#### RECORDS FOR THIS EXERCISE

(** * goodseed.server: discovery-and-query layer of the local data server

    A shallow embedding of [src/goodseed/server.py]: the JSON sanitizer,
    the string-series reader, the run and project scans, the resolution of
    a run's store file and the request router, followed by the properties
    that the specification states about them.

    The first part holds the embedding, the second part the proofs. *)

From Stdlib Require Import ZArith Lia Bool List Ascii String Permutation.
From Stdlib Require Import Floats.SpecFloat.
From stdpp Require Import base option list strings gmap sorting.

Open Scope string_scope.
Open Scope list_scope.

#[local] Set Warnings "-register-all,-clear-no-such-hyp".

(** * Part I: the embedding *)

(** ** Python values that reach the response codec *)

(** A result tree as [json.dumps] receives it.  Floats are IEEE-754 doubles
    ([spec_float]: zero, infinity, NaN or a finite mantissa and exponent);
    a [dict] has string keys and keeps its items in insertion order. *)
Inductive pyval : Type :=
| PNone
| PBool (b : bool)
| PInt (z : Z)
| PFloat (f : spec_float)
| PStr (s : string)
| PList (items : list pyval)
| PDict (items : list (string * pyval)).

(** [math.isnan], [math.isinf] and [obj > 0] on a float. *)
Definition math_isnan (f : spec_float) : bool :=
  match f with S754_nan => true | _ => false end.

Definition math_isinf (f : spec_float) : bool :=
  match f with S754_infinity _ => true | _ => false end.

Definition float_gt_zero (f : spec_float) : bool :=
  SFltb (S754_zero false) f.

Fixpoint _sanitize_for_json (obj : pyval) : pyval :=
  match obj with
  | PFloat f =>
      if math_isnan f then PStr "NaN"
      else if math_isinf f then
        (if float_gt_zero f then PStr "Infinity" else PStr "-Infinity")
      else obj
  | PDict d => PDict (map (fun kv => (fst kv, _sanitize_for_json (snd kv))) d)
  | PList l => PList (map _sanitize_for_json l)
  | _ => obj
  end.

(** The specification's wording of sanitization, as a relation between the
    tree before and the tree after (section 4.4): the three non-finite
    floats become their sentinel strings, everything else is kept, and
    lists and mappings are rebuilt element by element with the same keys
    in the same order. *)
Definition finite_float (f : spec_float) : Prop :=
  match f with S754_nan | S754_infinity _ => False | _ => True end.

Inductive sanitized : pyval -> pyval -> Prop :=
| san_nan : sanitized (PFloat S754_nan) (PStr "NaN")
| san_pos_inf : sanitized (PFloat (S754_infinity false)) (PStr "Infinity")
| san_neg_inf : sanitized (PFloat (S754_infinity true)) (PStr "-Infinity")
| san_finite f : finite_float f -> sanitized (PFloat f) (PFloat f)
| san_none : sanitized PNone PNone
| san_bool b : sanitized (PBool b) (PBool b)
| san_int z : sanitized (PInt z) (PInt z)
| san_str s : sanitized (PStr s) (PStr s)
| san_list l l' : Forall2 sanitized l l' -> sanitized (PList l) (PList l')
| san_dict d d' :
    Forall2 (fun kv kv' => fst kv = fst kv' /\ sanitized (snd kv) (snd kv')) d d' ->
    sanitized (PDict d) (PDict d').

#### PROBLEM
All of the data above should be set down word for word.

#### FINISHED TASK
(** * goodseed.server: discovery-and-query layer of the local data server

    A shallow embedding of [src/goodseed/server.py]: the JSON sanitizer,
    the string-series reader, the run and project scans, the resolution of
    a run's store file and the request router, followed by the properties
    that the specification states about them.

    The first part holds the embedding, the second part the proofs. *)

From Stdlib Require Import ZArith Lia Bool List Ascii String Permutation.
From Stdlib Require Import Floats.SpecFloat.
From stdpp Require Import base option list strings gmap sorting.

Open Scope string_scope.
Open Scope list_scope.

#[local] Set Warnings "-register-all,-clear-no-such-hyp".

(** * Part I: the embedding *)

(** ** Python values that reach the response codec *)

(** A result tree as [json.dumps] receives it.  Floats are IEEE-754 doubles
    ([spec_float]: zero, infinity, NaN or a finite mantissa and exponent);
    a [dict] has string keys and keeps its items in insertion order. *)
Inductive pyval : Type :=
| PNone
| PBool (b : bool)
| PInt (z : Z)
| PFloat (f : spec_float)
| PStr (s : string)
| PList (items : list pyval)
| PDict (items : list (string * pyval)).

(** [math.isnan], [math.isinf] and [obj > 0] on a float. *)
Definition math_isnan (f : spec_float) : bool :=
  match f with S754_nan => true | _ => false end.

Definition math_isinf (f : spec_float) : bool :=
  match f with S754_infinity _ => true | _ => false end.

Definition float_gt_zero (f : spec_float) : bool :=
  SFltb (S754_zero false) f.

Fixpoint _sanitize_for_json (obj : pyval) : pyval :=
  match obj with
  | PFloat f =>
      if math_isnan f then PStr "NaN"
      else if math_isinf f then
        (if float_gt_zero f then PStr "Infinity" else PStr "-Infinity")
      else obj
  | PDict d => PDict (map (fun kv => (fst kv, _sanitize_for_json (snd kv))) d)
  | PList l => PList (map _sanitize_for_json l)
  | _ => obj
  end.

(** The specification's wording of sanitization, as a relation between the
    tree before and the tree after (section 4.4): the three non-finite
    floats become their sentinel strings, everything else is kept, and
    lists and mappings are rebuilt element by element with the same keys
    in the same order. *)
Definition finite_float (f : spec_float) : Prop :=
  match f with S754_nan | S754_infinity _ => False | _ => True end.

Inductive sanitized : pyval -> pyval -> Prop :=
| san_nan : sanitized (PFloat S754_nan) (PStr "NaN")
| san_pos_inf : sanitized (PFloat (S754_infinity false)) (PStr "Infinity")
| san_neg_inf : sanitized (PFloat (S754_infinity true)) (PStr "-Infinity")
| san_finite f : finite_float f -> sanitized (PFloat f) (PFloat f)
| san_none : sanitized PNone PNone
| san_bool b : sanitized (PBool b) (PBool b)
| san_int z : sanitized (PInt z) (PInt z)
| san_str s : sanitized (PStr s) (PStr s)
| san_list l l' : Forall2 sanitized l l' -> sanitized (PList l) (PList l')
| san_dict d d' :
    Forall2 (fun kv kv' => fst kv = fst kv' /\ sanitized (snd kv) (snd kv')) d d' ->
    sanitized (PDict d) (PDict d').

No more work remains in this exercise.